Mars Jaune VS Mars Bleu : mars n’est pas une compétition !
#STOP compétition Mars Jaune / Mars Bleu
Déontologie et éthique des pharmacien·nes
Quand nous avons exposé notre souhait, en tant qu’association de patient·es engagé·es en endométriose, de rendre visible la maladie au mois de mars, nous avons reçu un argumentaire douteux de la part d’un pharmacien :
« Mars, c’est le mois du cancer colorectal. C’est Mars Bleu et c’est plus important que Mars Jaune. L’endométriose, avec Mars Jaune, met dans l’ombre le cancer colorectal, qui tue, contrairement à l’autre maladie. De plus l’endométriose ne touche que les femmes, alors que le cancer colorectal touche les femmes, et plus encore les hommes. On ne sensibilisera donc pas à l’endométriose. Ce n’est pas une maladie mortelle.«
Hiérarchisation des maladies. Sexisme et misogynie. On en est là ? Vraiment ?

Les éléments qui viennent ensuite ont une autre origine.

(** ** Rotation: the two parts have no bit in common *)
Lemma rotated_disjoint x s : 0 <= s < n -> R x -> Z.land (Z.shiftl x s mod 2 ^ n) (Z.shiftr x (n - s)) = 0.
Proof.
  intros Hs Hx. apply Z.bits_inj_0. intros k. destruct (Z.lt_ge_cases k 0); [by rewrite Z.testbit_neg_r|].
  rewrite Z.land_spec. destruct (Z.lt_ge_cases k s).
  - rewrite Z.mod_pow2_bits_low, Z.shiftl_spec_low by lia. done.
  - rewrite (Z.shiftr_spec x) by lia. rewrite (high_bit x (k + (n - s))) by (done || lia). apply andb_false_r.
Qed.
Lemma rotl_agrees x y : R x -> Z.lor (Z.shiftl x (y mod n) mod 2 ^ n) (Z.shiftr x (n - y mod n)) = Int.irotl n x y.
Proof.
  intros Hx. pose proof (shift_bound y). rewrite <- Z.add_nocarry_lor by (by apply rotated_disjoint). unfold Int.irotl, wrap.
  by rewrite Z.shiftl_mul_pow2, Z.shiftr_div_pow2 by lia.
Qed.
Lemma rotr_agrees x y : R x -> Z.lor (Z.shiftr x (y mod n)) (Z.shiftl x (n - y mod n) mod 2 ^ n) = Int.irotr n x y.
Proof.
  intros Hx. pose proof (shift_bound y). destruct (decide (y mod n = 0)) as [E|].
  - rewrite E, Z.sub_0_r, Z.shiftl_mul_pow2, Z.mod_mul, Z.lor_0_r by lia. unfold Int.irotr, wrap. rewrite E, Z.sub_0_r, Z.mod_mul by lia.
    by rewrite Z.shiftr_div_pow2, Z.add_0_r by lia.
  - rewrite <- Z.add_nocarry_lor.
    + unfold Int.irotr, wrap. by rewrite Z.shiftl_mul_pow2, Z.shiftr_div_pow2 by lia.
    + rewrite Z.land_comm. replace (y mod n) with (n - (n - y mod n)) at 2 by lia. apply rotated_disjoint; [lia|done].
Qed.

(** ** Division *)
Lemma signed_nonzero y : R y -> y <> 0 -> signed n y <> 0.
Proof. unfold signed. intros. case_match; lia. Qed.
(** The quotient leaves the range of signed numbers in one case only. *)
Lemma overflow_iff a b : - 2 ^ (n - 1) <= a < 2 ^ (n - 1) -> - 2 ^ (n - 1) <= b < 2 ^ (n - 1) -> b <> 0 ->
  Z.quot a b = 2 ^ (n - 1) <-> a = - 2 ^ (n - 1) /\ b = -1.
Proof.
  intros Ha Hb Hz. assert (0 < 2 ^ (n - 1)) by (apply Z.pow_pos_nonneg; lia). split.
  - intros Hq. pose proof (Z.quot_rem' a b) as Hd. pose proof (Z.rem_bound_abs a b Hz). rewrite Hq in Hd.
    assert (Z.abs (Z.quot a b) <= Z.abs a) as Hle. { rewrite <- Z.quot_abs by done. apply Z.quot_le_upper_bound; [lia|]. nia. }
    rewrite Hq in Hle. assert (a = - 2 ^ (n - 1)) by lia. split; [done|]. nia.
  - intros [-> ->]. replace (-1) with (- (1)) by lia. rewrite Z.quot_opp_r by lia. rewrite Z.quot_1_r. lia.
Qed.
Lemma sdiv_agrees x y : R x -> R y -> y <> 0 -> (signed n x =? - 2 ^ (n - 1)) && (signed n y =? -1) = (Z.quot (signed n x) (signed n y) =? 2 ^ (n - 1)).
Proof.
  intros Hx Hy Hz. destruct (overflow_iff (signed n x) (signed n y)) as [H1 H2]; [by apply signed_range..|by apply signed_nonzero|].
  destruct (Z.eqb_spec (Z.quot (signed n x) (signed n y)) (2 ^ (n - 1))) as [E|E].
  - destruct (H1 E) as [-> ->]. by rewrite !Z.eqb_refl.
  - apply andb_false_iff. destruct (Z.eqb_spec (signed n x) (- 2 ^ (n - 1))); [|by left]. right. apply Z.eqb_neq. intros ?. by apply E, H2.
Qed.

Le Conseil national de l’Ordre des pharmacien·es a un code de déontologie. Il s’impose à tous·tes les pharmacien·es et sociétés d’exercice en libéral. Surtout, le code de déontologie confère des droits mais aussi des devoirs aux pharmaciens. Le code de déontologie figure aux articles R. 4235-1 à R. 4235-77 du code de la santé publique. La méconnaissance par le·a pharmacien·nes de ces règles peut être sanctionnée par les chambres des disciplines des conseils de l’Ordre.
En prononçant le serment de Galien (ci-dessous), le·a futur·e pharmacien·e s’engage devant ses pairs à respecter les valeurs de sa profession et à exercer au service de la santé publique.
Le code de déontologie fixe les règles et devoirs qui guident le·a pharmacien·ne dans l’exercice de sa profession au service des patient·es. Ainsi, le·a pharmacien·e s’engage à ne « jamais oublier sa responsabilité et ses devoirs envers le·a malade et sa dignité humaine« .

« Le·a pharmacien·e exerce sa mission dans le respect de la vie et de la personne humaine. » / « Les pharmacien·es ont le devoir d’actualiser leurs connaissances. » [Pour aller plus loin, téléchargez le « Code de déontologie du Pharmacien commenté » de 2013.]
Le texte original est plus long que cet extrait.